→ **Work instructions**: Exact reproduction is required for all entries.

→ **Records from a collection**:
⟨

(* ===== verification/AlertRings.v ===== *)
(** * When a ring opens, and what becomes of a completion

    A ring opens only in a Session no present viewer points at.  The theorems
    then follow one completion: claimed by an await, held for a user who is
    looking, noted where it was just acknowledged, or rung. *)
From Stdlib Require Import ZArith QArith.
From stdpp Require Import relations.
From stdpp Require Import pretty.
From S2P Require Import Prelude QuiesceDetector JsValue TerminalState AlertModel AlertManager.
From S2P Require Import AlertEntry AlertSteps AlertInvariant AlertAwaits AlertPublish AlertSubscribe.
Import Alert.
#[local] Open Scope Z_scope.

Section Rings.
  Context `{Env : AlertEnv}.
  Implicit Types (m : Manager) (e : AlertEntry) (id : string) (now : Z).

(** The episode ringing in a Session. *)
Definition ringing id m : option AlertEpisode := entry_at id m ≫= fun e => episode <$> ring e.

Lemma ringing_frame now id id' m m' : smove now id m m' -> id <> id' -> ringing id' m' = ringing id' m.
Proof. intros Hm Hne. unfold ringing. by rewrite (smove_frame now id id' m m' Hm Hne). Qed.

(** A move that puts a ring where that episode was not ringing is a raise. *)
Lemma smove_ringing now id m m' ep :
  smove now id m m' -> entries_ok m -> ringing id m' = Some ep -> ringing id m = Some ep \/ isEngaged id m' = false.
Proof.
  intros Hm Hok Hr. pose proof (smove_viewers now id m m' Hm) as Hv.
  assert (Hen : isEngaged id m' = isEngaged id m) by (unfold isEngaged; by rewrite Hv).
  destruct (smove_entry now id m m' Hm) as [[w ->]|Hc].
  { left. unfold ringing in Hr |- *. rewrite entry_at_eachWaiter, entry_at_on in Hr. by destruct (entry_at id m). }
  unfold ringing in Hr |- *. destruct (entry_at id m) as [e|] eqn:E.
  - destruct Hm as [f m Hf|m|m|m|m|a m|source d a m Heng|w m|m|k how m|w m Hid Hex Hgr|k m|k m|m Hp|m Hp|m|ls m];
      try (left; cbn; unfold entry_at in *; cbn in *; by rewrite E in Hr).
    + left. rewrite entry_at_on, E in Hr. cbn in Hr |- *. destruct (ring (f e)) as [r'|] eqn:Er; [|done].
      destruct (Hf e (Hok id e E)) as (_ & Hk & _). destruct (Hk r' Er) as (r & -> & Hep). cbn in Hr |- *. congruence.
    + left. rewrite entry_at_create_eq, E in Hr. exact Hr.
    + left. rewrite entry_at_notify, E in Hr. exact Hr.
    + right. by rewrite Hen.
    + left. rewrite entry_at_eachWaiter, entry_at_on, E in Hr. exact Hr.
    + left. rewrite entry_at_eachWaiter, E in Hr. exact Hr.
    + left. rewrite entry_at_settle, E in Hr. exact Hr.
    + left. rewrite entry_at_addWaiter in Hr. change (entry_at id (set_waiters _ m)) with (entry_at id m) in Hr. by rewrite E in Hr.
    + left. rewrite entry_at_unregister, E in Hr. exact Hr.
    + unfold entry_at in Hr. cbn in Hr. by rewrite omap_get_delete_eq in Hr.
  - exfalso. inversion Hc as [f Hf He|He|He|uuid source d a He]; rewrite <- He in Hr; by cbn in Hr.
Qed.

⟩

→ **Solution below**:
(* ===== verification/AlertRings.v ===== *)
(** * When a ring opens, and what becomes of a completion

    A ring opens only in a Session no present viewer points at.  The theorems
    then follow one completion: claimed by an await, held for a user who is
    looking, noted where it was just acknowledged, or rung. *)
From Stdlib Require Import ZArith QArith.
From stdpp Require Import relations.
From stdpp Require Import pretty.
From S2P Require Import Prelude QuiesceDetector JsValue TerminalState AlertModel AlertManager.
From S2P Require Import AlertEntry AlertSteps AlertInvariant AlertAwaits AlertPublish AlertSubscribe.
Import Alert.
#[local] Open Scope Z_scope.

Section Rings.
  Context `{Env : AlertEnv}.
  Implicit Types (m : Manager) (e : AlertEntry) (id : string) (now : Z).

(** The episode ringing in a Session. *)
Definition ringing id m : option AlertEpisode := entry_at id m ≫= fun e => episode <$> ring e.

Lemma ringing_frame now id id' m m' : smove now id m m' -> id <> id' -> ringing id' m' = ringing id' m.
Proof. intros Hm Hne. unfold ringing. by rewrite (smove_frame now id id' m m' Hm Hne). Qed.

(** A move that puts a ring where that episode was not ringing is a raise. *)
Lemma smove_ringing now id m m' ep :
  smove now id m m' -> entries_ok m -> ringing id m' = Some ep -> ringing id m = Some ep \/ isEngaged id m' = false.
Proof.
  intros Hm Hok Hr. pose proof (smove_viewers now id m m' Hm) as Hv.
  assert (Hen : isEngaged id m' = isEngaged id m) by (unfold isEngaged; by rewrite Hv).
  destruct (smove_entry now id m m' Hm) as [[w ->]|Hc].
  { left. unfold ringing in Hr |- *. rewrite entry_at_eachWaiter, entry_at_on in Hr. by destruct (entry_at id m). }
  unfold ringing in Hr |- *. destruct (entry_at id m) as [e|] eqn:E.
  - destruct Hm as [f m Hf|m|m|m|m|a m|source d a m Heng|w m|m|k how m|w m Hid Hex Hgr|k m|k m|m Hp|m Hp|m|ls m];
      try (left; cbn; unfold entry_at in *; cbn in *; by rewrite E in Hr).
    + left. rewrite entry_at_on, E in Hr. cbn in Hr |- *. destruct (ring (f e)) as [r'|] eqn:Er; [|done].
      destruct (Hf e (Hok id e E)) as (_ & Hk & _). destruct (Hk r' Er) as (r & -> & Hep). cbn in Hr |- *. congruence.
    + left. rewrite entry_at_create_eq, E in Hr. exact Hr.
    + left. rewrite entry_at_notify, E in Hr. exact Hr.
    + right. by rewrite Hen.
    + left. rewrite entry_at_eachWaiter, entry_at_on, E in Hr. exact Hr.
    + left. rewrite entry_at_eachWaiter, E in Hr. exact Hr.
    + left. rewrite entry_at_settle, E in Hr. exact Hr.
    + left. rewrite entry_at_addWaiter in Hr. change (entry_at id (set_waiters _ m)) with (entry_at id m) in Hr. by rewrite E in Hr.
    + left. rewrite entry_at_unregister, E in Hr. exact Hr.
    + unfold entry_at in Hr. cbn in Hr. by rewrite omap_get_delete_eq in Hr.
  - exfalso. inversion Hc as [f Hf He|He|He|uuid source d a He]; rewrite <- He in Hr; by cbn in Hr.
Qed.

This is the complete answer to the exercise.